Anyway, I interviewed Mrs. Flora Pio, also known in our barangay as Manang Flora, a linagpit maker. Living just two houses away from our house. I went to visit and found Manang Flora and family watching TV. I wish I could just watch TV. But Marimar will just dance at my problems; she’ll never be able to answer my research questions.
I asked Manang Flora if she could spare me a few minutes. She was puzzled at my interest in her work which to her, was probably very ordinary.
She said that the tradition of making linagpit has been in their family as far as she can remember. The art was handed down to her by her mother, who got it from her own mother. But who taught her grandmother how to cook linagpit? Manang Flora said she doesn’t know.
For many generations now, the art of linagpit making has been their family’s livelihood. Together with her daughter, Mrs. Nemia Abrito, they make 24 sticks of linagpit out of 2 gantas of bisya. A stick of linagpit costs 20 pesos.
There are two ways of selling linagpit. One is for the makers to go to the market and sell the linagpit themselves. The other way is to let someone sell it at the terminal. This process is called pag-alsa. The makers of linagpit will give the cooked linagpit to the vendors, who will sell the product. The agreement usually, is that half of the money will go to the vendors, the other half, to the makers. Manang Flora sells her products on her own.
Mrs. Adelina Saylon, another linagpit maker, invited me to experience first hand how to make linagpit,. I gladly accept her invitation.
At 4 o’clock Wednesday morning (that’s right, 4:00 A.M.), I went to Manang Adelina’s house. Manang Adelina wants to finish selling her linagpit early, so she always starts making them very early in the morning. Besides, Wednesday is a good day to sell linagpit at Tiolas, for it is its market day. Tiolas is the stopover for vehicles before they embark on the zig-zaggy road across the mountains to the province of Antique. This makes Tiolas an ideal place to sell food to commuters and private travelers on their way to Antique.
When I reached her house, Manang Adelina, immediately ushered me to their kitchen. In their kitchen table were the materials and ingredients to be used in making linagpit: 2 gantas of bisya, 25 pieces of arasalan each a ruler long, 75 pieces of banana leaves, and sea salt.
To start, I washed the bisya. The fishes are soft and slippery and well, smell like fish of course. Because the bisya are extremely tiny, it seemed like they melted into the water. Its difficult to see them if you possess a not so good pair of eyes. I drained the bisya in the saran or sieve.

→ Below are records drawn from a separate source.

(* ===== verification/Patterns.v ===== *)
(** * The regular expressions of the form validators

    src/frontend/src/global/form-rules.ts and src/frontend/src/utils/validate.ts:
    one expression per literal, with the source's alternatives in its order. *)

From S2P Require Import Prelude JsString Regex.

(** ** Classes *)

Definition r_09 := rng "0" "9".
Definition r_az := rng "a" "z".
Definition r_AZ := rng "A" "Z".
Definition r_af := rng "a" "f".
Definition r_AF := rng "A" "F".
Definition alnum := [r_az; r_AZ; r_09].
(** \u4e00-\u9fa5 *)
Definition r_cjk : N * N := (19968, 40869)%N.
(** \w *)
Definition word_cls := [r_az; r_AZ; r_09] ++ ones "_".
(** \s, and \S as its complement *)
Definition ws_cls : list (N * N) :=
  [(9, 13); (32, 32); (160, 160); (5760, 5760); (8192, 8202); (8232, 8233);
   (8239, 8239); (8287, 8287); (12288, 12288); (65279, 65279)]%N.
Definition non_ws : re := nset ws_cls.

(** ** Internet addresses *)

(** \d{1,2}|1\d\d|2[0-4]\d|25[0-5] *)
Definition octet_lax : re :=
  rep digit 1 2 ∥ (lit "1" ⋅ digit ⋅ digit) ∥ (lit "2" ⋅ set [rng "0" "4"] ⋅ digit)
  ∥ (lit "25" ⋅ set [rng "0" "5"]).

Definition re_ip : re :=
  octet_lax ⋅ lit "." ⋅ octet_lax ⋅ lit "." ⋅ octet_lax ⋅ lit "." ⋅ octet_lax.

(** IPv4SegmentFormat, IPv4AddressFormat, IPv6SegmentFormat *)
Definition IPv4SegmentFormat : re :=
  digit ∥ (set [rng "1" "9"] ⋅ digit) ∥ (lit "1" ⋅ digit ⋅ digit)
  ∥ (lit "2" ⋅ set [rng "0" "4"] ⋅ digit) ∥ (lit "25" ⋅ set [rng "0" "5"]).
Definition IPv4AddressFormat : re :=
  times (IPv4SegmentFormat ⋅ lit ".") 3 ⋅ IPv4SegmentFormat.
Definition IPv6SegmentFormat : re := rep (set [r_09; r_af; r_AF]) 1 4.

Definition IPv6AddressRegExp : re :=
  let h := IPv6SegmentFormat in
  let v4 := IPv4AddressFormat in
  let hc n := times (h ⋅ lit ":") n in
  let ch m n := rep (lit ":" ⋅ h) m n in
  alts [ hc 7 ⋅ (h ∥ lit ":");
         hc 6 ⋅ (v4 ∥ (lit ":" ⋅ h) ∥ lit ":");
         hc 5 ⋅ ((lit ":" ⋅ v4) ∥ ch 1 2 ∥ lit ":");
         hc 4 ⋅ ((ch 0 1 ⋅ lit ":" ⋅ v4) ∥ ch 1 3 ∥ lit ":");
         hc 3 ⋅ ((ch 0 2 ⋅ lit ":" ⋅ v4) ∥ ch 1 4 ∥ lit ":");
         hc 2 ⋅ ((ch 0 3 ⋅ lit ":" ⋅ v4) ∥ ch 1 5 ∥ lit ":");
         hc 1 ⋅ ((ch 0 4 ⋅ lit ":" ⋅ v4) ∥ ch 1 6 ∥ lit ":");
         lit ":" ⋅ ((ch 0 5 ⋅ lit ":" ⋅ v4) ∥ ch 1 7 ∥ lit ":") ]
  ⋅ opt (lit "%" ⋅ plus (set (alnum ++ ones "-.:"))).

(** 25[0-5]|2[0-4][0-9]|[01]?[0-9][0-9]? *)
Definition octet_01 : re :=
  (lit "25" ⋅ set [rng "0" "5"]) ∥ (lit "2" ⋅ set [rng "0" "4"] ⋅ digit)
  ∥ (opt (set (ones "01")) ⋅ digit ⋅ opt digit).
Definition ipv4_01 : re := times (octet_01 ⋅ lit ".") 3 ⋅ octet_01.

(** ipv6Regex of checkDomainOrIP *)
Definition octet_v4o : re :=
  (lit "25" ⋅ set [rng "0" "5"])
  ∥ (opt ((lit "2" ⋅ set [rng "0" "4"]) ∥ (opt (lit "1") ⋅ digit)) ⋅ digit).
Definition ipv6_domainOrIP : re :=
  let h := IPv6SegmentFormat in
  let v4 := times (octet_v4o ⋅ lit ".") 3 ⋅ octet_v4o in
  let hc m n := rep (h ⋅ lit ":") m n in
  let ch m n := rep (lit ":" ⋅ h) m n in
  alts [ times (h ⋅ lit ":") 7 ⋅ h;
         hc 1 7 ⋅ lit ":";
         hc 1 6 ⋅ lit ":" ⋅ h;
         hc 1 5 ⋅ ch 1 2;
         hc 1 4 ⋅ ch 1 3;
         hc 1 3 ⋅ ch 1 4;
         hc 1 2 ⋅ ch 1 5;
         h ⋅ lit ":" ⋅ ch 1 6;
         lit ":" ⋅ (ch 1 7 ∥ lit ":");
         lit "fe80:" ⋅ rep (lit ":" ⋅ rep (set [r_09; r_af; r_AF]) 0 4) 0 4 ⋅ lit "%" ⋅ plus (set alnum);
         lit "::" ⋅ opt (lit "ffff" ⋅ opt (lit ":" ⋅ rep (lit "0") 1 4) ⋅ lit ":") ⋅ v4;
         hc 1 4 ⋅ lit ":" ⋅ v4 ].

(** ipv4 and ipv6 of checkIpv4orV6 *)
Definition octet_strict : re :=
  (lit "25" ⋅ set [rng "0" "5"]) ∥ (lit "2" ⋅ set [rng "0" "4"] ⋅ digit)
  ∥ (lit "1" ⋅ digit ⋅ digit) ∥ (opt (set [rng "1" "9"]) ⋅ digit).
Definition ipv4_strict : re := octet_strict ⋅ times (lit "." ⋅ octet_strict) 3.
Definition ipv6_simple : re :=
  let h := IPv6SegmentFormat in
  alts [ times (h ⋅ lit ":") 7 ⋅ h; rep (h ⋅ lit ":") 1 7 ⋅ lit ":"; lit ":" ⋅ rep (lit ":" ⋅ h) 1 7 ].

(** ** Host names *)

Definition re_host : re :=
  ahead (rep dot 3 255)
    (set alnum ⋅ rep (set (alnum ++ ones "-")) 0 62
     ⋅ plus (lit "." ⋅ set alnum ⋅ rep (set (alnum ++ ones "-")) 0 62)).

(** With the flag i: the ASCII letters of both cases. *)
Definition domain_label_i : re :=
  set alnum ⋅ opt (rep (set (alnum ++ ones "-")) 0 61 ⋅ set alnum).
Definition domain_i : re :=
  plus (domain_label_i ⋅ lit ".") ⋅ set alnum ⋅ rep (set (alnum ++ ones "-")) 0 61 ⋅ set alnum.
Definition domainRegex : re := opt (lit "*.") ⋅ domain_i.

Definition domain_word : list (N * N) := word_cls ++ [r_cjk] ++ ones "-".
Definition re_domain : re :=
  rep (rep (set (domain_word ++ ones "*")) 1 100 ⋅ lit ".") 1 10
  ⋅ (rep (set domain_word) 1 24 ∥ (rep (set domain_word) 1 24 ⋅ lit "." ⋅ rep (set domain_word) 1 24)).
Definition re_domainWithPort : re := re_domain ⋅ opt (lit ":" ⋅ rep digit 1 5).

(** ** Numbers and ports *)

Definition re_port : re :=
  alts [ set [rng "1" "9"] ⋅ rep digit 0 3;
         set [rng "1" "5"] ⋅ times digit 4;
         lit "6" ⋅ set [rng "0" "4"] ⋅ times digit 3;
         lit "65" ⋅ set [rng "0" "4"] ⋅ times digit 2;
         lit "655" ⋅ set [rng "0" "2"] ⋅ digit;
         lit "6553" ⋅ set [rng "0" "5"] ].

Definition re_urlAndPort : re :=
  opt (lit "http" ⋅ opt (lit "s") ⋅ lit "://")
  ⋅ (lit "localhost" ∥ (many (plus (set (alnum ++ ones "_-")) ⋅ lit ".") ⋅ plus (set (alnum ++ ones "_-"))))
  ⋅ opt (lit ":" ⋅ re_port)
  ⋅ opt (lit "/" ⋅ many non_ws).

Definition re_integer : re := set [rng "1" "9"] ⋅ many digit.
Definition re_integer0 : re := many digit.
Definition re_float : re := plus digit ⋅ opt (lit "." ⋅ plus digit).

(** ** Names and passwords *)

Definition re_complexity : re :=
  not_ahead (plus digit)
    (not_ahead (plus (set [r_az; r_AZ]))
      (not_ahead (plus (nset [r_09; r_az; r_AZ])) (rep dot 8 30))).
Definition re_name : re := set (alnum ++ [r_cjk]) ⋅ rep (set (alnum ++ ones "_.-" ++ [r_cjk])) 0 127.
Definition re_userName : re := rep (set (alnum ++ ones "_" ++ [r_cjk])) 3 30.
Definition re_simpleName : re := set alnum ⋅ rep (set word_cls) 2 29.
Definition re_simplePassword : re := set alnum ⋅ rep (set word_cls) 0 29.
Definition re_authBasicPassword : re := rep (set (alnum ++ ones "_-.@$!%*?&")) 1 72.
Definition re_dbName : re := set (alnum ++ [r_cjk]) ⋅ rep (set (alnum ++ ones "_.-" ++ [r_cjk])) 0 63.
Definition re_composeName : re := set [r_az; r_09] ⋅ rep (set ([r_az; r_09] ++ ones "_-")) 0 255.
Definition re_imageName : re := set alnum ⋅ rep (set (alnum ++ ones ":@_/.-")) 0 255.
Definition re_volumeName : re := set alnum ⋅ rep (set (alnum ++ ones "_.-")) 1 30.
(** 34 is the double quote. *)
Definition re_linuxName : re := rep (nset (ones "/\'|<>()?*" ++ [(34, 34)%N])) 1 128.
Definition re_supervisorName : re := set alnum ⋅ rep (set (alnum ++ ones "_-")) 0 127.
Definition re_databaseName : re := set alnum ⋅ rep (set word_cls) 0 30.
Definition re_appName : re :=
  not_ahead (set (ones "_-") ⋅ anything) (rep (set (alnum ++ ones "_-")) 1 29 ⋅ set alnum).
Definition re_alias : re :=
  not_ahead (set (ones "-_") ⋅ anything) (rep (set (alnum ++ ones "._-")) 0 126 ⋅ set (alnum ++ ones ".")).
Definition re_vmName : re := set alnum ⋅ rep (set (alnum ++ ones "._-")) 0 63.
Definition re_vmNetwork : re := set alnum ⋅ rep (set (alnum ++ ones "._:-")) 0 63.
Definition re_paramCommon : re := set alnum ⋅ rep (set (alnum ++ ones "._-")) 1 63.
Definition re_paramComplexity : re :=
  set alnum ⋅ rep (set (alnum ++ ones ".%@!~_-")) 4 126 ⋅ set alnum.
Definition re_doc : re := plus (set (alnum ++ [(10, 10)%N] ++ ones "./_-")).
Definition re_containerName : re := set alnum ⋅ rep (set (alnum ++ ones "_.-")) 1 127.
Definition re_disableFunctions : re := plus (set ([r_az; r_AZ] ++ ones "_,")).
Definition re_leechExts : re := plus (set (alnum ++ ones ",")).
Definition re_paramSimple : re := set [r_az; r_09] ⋅ rep (set [r_az; r_09]) 1 128.
Definition re_filePermission : re := rep (set [rng "0" "7"]) 3 4.
Definition re_phpExtensions : re := plus (set ([r_az; r_09] ++ ones ",_")).
(** Not anchored at the end. *)
Definition re_httpOrHttps : re := (lit "http" ∥ lit "https") ⋅ lit "://" ⋅ anything.
Definition re_phone : re :=
  opt ((lit "+" ∥ lit "00") ⋅ lit "86") ⋅ lit "1" ⋅ set [rng "3" "9"] ⋅ times digit 9.

(** ** CIDR prefixes *)

Definition re_cidr : re :=
  ipv4_01 ⋅ opt (lit "/" ⋅ (digit ∥ (set [rng "1" "2"] ⋅ digit) ∥ (lit "3" ⋅ set [rng "0" "2"]))).
Definition re_prefix128 : re :=
  digit ∥ (set [rng "1" "9"] ⋅ digit) ∥ (lit "1" ⋅ set [rng "0" "1"] ⋅ digit) ∥ (lit "12" ⋅ set [rng "0" "8"]).

Example re_ip_ok : matches re_ip (js "192.168.01.255") = true. Proof. vm_compute. reflexivity. Qed.
Example re_ip_256 : matches re_ip (js "192.168.1.256") = false. Proof. vm_compute. reflexivity. Qed.
Example re_ipv6_ok : matches IPv6AddressRegExp (js "fe80::1:192.168.1.1%eth0") = true.
Proof. vm_compute. reflexivity. Qed.
Example re_host_ok : matches re_host (js "panel.example.com") = true. Proof. vm_compute. reflexivity. Qed.
Example re_url_ok : matches re_urlAndPort (js "https://a.b.c:8080/x?y") = true. Proof. vm_compute. reflexivity. Qed.
Example re_password_ok : matches re_complexity (js "abc12345") = true. Proof. vm_compute. reflexivity. Qed.
Example re_password_letters : matches re_complexity (js "abcdefgh") = false. Proof. vm_compute. reflexivity. Qed.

Manang Adelina took over and added sea salt to the bisya to flavor it. Next, she put the bisya onto the banana leaves resting on the table. One cup of bisya for three banana leaves. With deft hands, Manang Adelina seals in the bisya, folding the banana leaves into mini plump squares. She told me that the banana leaves don’t just serve as wrapping for the bisya; the leaves give the fish a nice aroma.
The next step was to slip the square pillows of bisya between the split bamboo stick which clamped it tight. She tied the open end of the arasalan so the linagpit won’t slip. The final step was to cook the linagpit over glowing charcoal. After several minutes, the linagpit was ready for hungry travelers.
Linagpit making has been with the San Joaquinhons for many generations now. As time passes by and with the introduction of new technologies, some Filipino traditions are slowly disappearing. I hope this will not happen with the linagpit for this tradition helps strengthen our identity as San Joaquinhons.
*Rovilyn Faiwas is proudly San Joaquinhon. She studies at UPV in the adjacent town of Miagao.